The breeze off the ocean turned the air cool, and Ally would have gone for her sweater, but before she could, PJ slipped his sweatshirt jacket over her shoulders.
“Come here,” he said, and drew her down onto the blanket, shifting around so that she sat in the vee of his legs and he tugged her back against his chest, looping his arms around her.
It felt far too intimate for Ally’s peace of mind. But at the same time, perversely, it felt like exactly where she wanted to be.
“Warmer?” His lips were next to her ear, his breath lifting tendrils of her hair.
She shivered again at the feel of it and, misunderstanding the cause, he wrapped his arms more tightly around her. “I can go get you a warmer jacket.”’

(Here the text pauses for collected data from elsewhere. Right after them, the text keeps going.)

Lemma require_fields_missing kwargs before f after d t :
  (∀ g, g ∈ before → is_Some (kwargs !! g)) → kwargs !! f = None →
  require_fields kwargs (before ++ f :: after)%list (mkState d t)
  = (inl (PayPalConfigError ("Missing in PayPalConfig: " ++ f ++ " ")),
     mkState (copy_fields kwargs before d) t).
Proof.
  revert d. induction before as [|g before IH]; intros d Hall Hf.
  { simpl. unfold kwargs_contains. by rewrite Hf. }
  destruct (Hall g) as [v Hv]; [by left|].
  simpl. unfold kwargs_contains, kwargs_item. rewrite Hv. simpl.
  unfold bind, ret, set_self. simpl. rewrite IH; [done| |done].
  intros h Hh. apply Hall. by right.
Qed.

(** Either every demanded field is there, or there is a first one that is
    not. *)
Lemma first_missing (kwargs : gmap string pyval) (args : list string) :
  (∀ f, f ∈ args → is_Some (kwargs !! f)) ∨
  (∃ before f after, args = (before ++ f :: after)%list ∧
     (∀ g, g ∈ before → is_Some (kwargs !! g)) ∧ kwargs !! f = None).
Proof.
  induction args as [|a args IH].
  { left. intros f Hf. by apply elem_of_nil in Hf. }
  destruct (kwargs !! a) as [v|] eqn:Ha.
  - destruct IH as [Hall|(before & f & after & -> & Hb & Hf)].
    + left. intros f [->|Hf]%elem_of_cons; [by eexists|by apply Hall].
    + right. exists (a :: before), f, after. split; [done|]. split; [|done].
      intros g [->|Hg]%elem_of_cons; [by eexists|by apply Hb].
  - right. exists [], a, args. split; [done|]. split; [|done].
    intros g Hg. by apply elem_of_nil in Hg.
Qed.
(** C10.  The public operations hand every failure of their body to the
    caller as a return value: [backup_directory] returns the backup path
    when its body returns and [None] when it raises, [clean_directory]
    returns [(0, 0)] and [organize_files] returns [0] when their bodies
    raise; none of them ever raises, whatever the input. *)
Theorem operations_never_raise
    (glob : entries -> string -> result (list (list string))) :
  (forall fs source dest zip_file pats ts d,
     (exists v d', backup_directory fs source dest zip_file pats ts d = (Ok v, d')) /\
     (forall e d', backup_body fs source dest zip_file pats ts d = (Raise e, d') ->
        backup_directory fs source dest zip_file pats ts d = (Ok None, d')) /\
     (forall p d', backup_body fs source dest zip_file pats ts d = (Ok p, d') ->
        backup_directory fs source dest zip_file pats ts d = (Ok (Some p), d'))) /\
  (forall directory pattern older_than dry_run now fs,
     (exists v fs', clean_directory glob directory pattern older_than dry_run now fs
                    = (Ok v, fs')) /\
     (forall e fs', clean_body glob directory pattern older_than dry_run now fs
                    = (Raise e, fs') ->
        clean_directory glob directory pattern older_than dry_run now fs
        = (Ok (O, 0%Z), fs'))) /\
  (forall directory rules now fs,
     (exists v fs', organize_files directory rules now fs = (Ok v, fs')) /\
     (forall e fs', organize_body directory rules now fs = (Raise e, fs') ->
        organize_files directory rules now fs = (Ok O, fs'))).
Proof.
  split; [|split].
  - intros fs source dest zip_file pats ts d.
    unfold backup_directory, try_except, bind, ret.
    destruct (backup_body fs source dest zip_file pats ts d) as [[p|e] d0]; simpl.
    + split; [eauto | split; intros ? ? H; congruence].
    + split; [eauto | split; intros ? ? H; congruence].
  - intros directory pattern older_than dry_run now fs.
    unfold clean_directory, try_except, ret.
    destruct (clean_body glob directory pattern older_than dry_run now fs) as [[v|e] fs0];
      simpl; (split; [eauto | intros ? ? H; congruence]).
  - intros directory rules now fs.
    unfold organize_files, try_except, ret.
    destruct (organize_body directory rules now fs) as [[v|e] fs0];
      simpl; (split; [eauto | intros ? ? H; congruence]).
Qed.

(** A run of C10: the missing source of C8. *)
Lemma operations_never_raise_witness :
  backup_directory disk ["home"; "nobody"] backups_path (Some "nightly") None
    "20260101_000000" [] = (Ok None, []).
Proof.
  exact (proj1 (proj2 (proj1 (operations_never_raise glob1)
                         disk ["home"; "nobody"] backups_path (Some "nightly") None
                         "20260101_000000" []))
           FileNotFoundError [] eq_refl).
Defined.

End ErrorClaims.

Section ModesDisagree.
Import PathText FS Backup Samples.

(** C9 does not hold of the code.  On the sample project with the
    exclusion [["sub"]] the copy mode leaves the directory [sub] out, as
    [shutil.ignore_patterns] matches the bare name, while the zip mode,
    which matches the joined absolute path, archives [sub/c.txt]. *)
Lemma zip_and_copy_modes_disagree :
  backup_directory disk project_path backups_path (Some "nightly")
      (Some ["sub"]) "20260101_000000" []
  = (Ok (Some "/backups/project_20260101_000000_nightly.zip"),
     [("project_20260101_000000_nightly.zip",
       ZipArchive [("a.txt", "alpha"); ("b.log", "beta"); ("sub/c.txt", "gamma")])])
  /\
  backup_directory disk project_path backups_path None
      (Some ["sub"]) "20260101_000000" []
  = (Ok (Some "/backups/project_20260101_000000"),
     [("project_20260101_000000",
       CopiedTree [("a.txt", File (plain_file "alpha"));
                   ("b.log", File (plain_file "beta"))])])
  /\
  tree_files (Dir [("a.txt", File (plain_file "alpha"));
                   ("b.log", File (plain_file "beta"))])
  = [["a.txt"]; ["b.log"]].
Proof. repeat split; reflexivity. Qed.

End ModesDisagree.

Section OrganizeClaims.
Import PathText FS TreeFacts Organize OrganizeFacts Samples.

It would have got her out of his arms. Saying “Yes, please” would have been the sane thing to do, but Ally didn’t do it.
She couldn’t bring herself to destroy the evening. It was her dream come to life. The warmth and joy of the camaraderie, the laughter and easy music that began as Lukas picked up a guitar and began to play, and two of PJ’s aunts began to sing, enchanted her. And the hard strength of PJ’s arms around her simply enhanced the experience.
“I’m fine,” she said.
It was true. It was wonderful.
It lasted the rest of the night.
It was late when the party began to break up. Tallie and Elias had put the twins down to sleep. Martha had gone inside to rock Eddie. Yiayia had gone up to bed an hour earlier, but not before she’d stopped on her way in to smile down at Ally, snug in the embrace of PJ’s arms.
“Ne,” she said approvingly. And her fingers had brushed over the top of Ally’s head. A benediction of sorts?
“Night, Yiayia,” PJ said, tilting his head up to smile at her.
Yiayia said something to him in Greek that Ally didn’t understand. She was surprised when PJ seemed to.
His smile broadened and he nodded. “Don’t worry,” he said. “I will.”
His grandmother nodded and padded off into the house.
“What did she say?” Ally wanted to know.
“She said I shouldn’t forget to kiss you.”
Ally’s breath caught in her throat, knowing that PJ’s lips were a scant inch from her ear. But even as she held her breath, he made no move to kiss her.
Instead he eased back away from her and stood up, then held out a hand and hauled her to her feet. “Time to go up,” he said.
“Yes. It is late. Nearly midnight.” She felt stiff from having sat there so long, yet she was reluctant to leave. Lukas was still softly playing his guitar. And Connie, apparently oblivious to any machinations that would have directed her toward PJ, seemed enthralled with sitting at Lukas’s feet and listening to his music. Elias and Tallie had come back out and were sitting on the other side of the fire, their arms around each other as they stared into the magic of the fire.
Ally understood. She didn’t want to leave the magic, either.
But she could do exactly what she’d always done as a child after she’d read one of those books that made her dream impossible dreams. She could take her dreams to bed with her.
But first, she reminded herself as she followed PJ up the stairs so he could show her to her room, she should call Jon.
She hadn’t called him all day. But it wasn’t too late. With the time difference, he would probably just be getting home from the hospital. Maybe she could communicate a little of what she’d felt today to him—this feeling of family belonging, joy, connection. Maybe he would understand.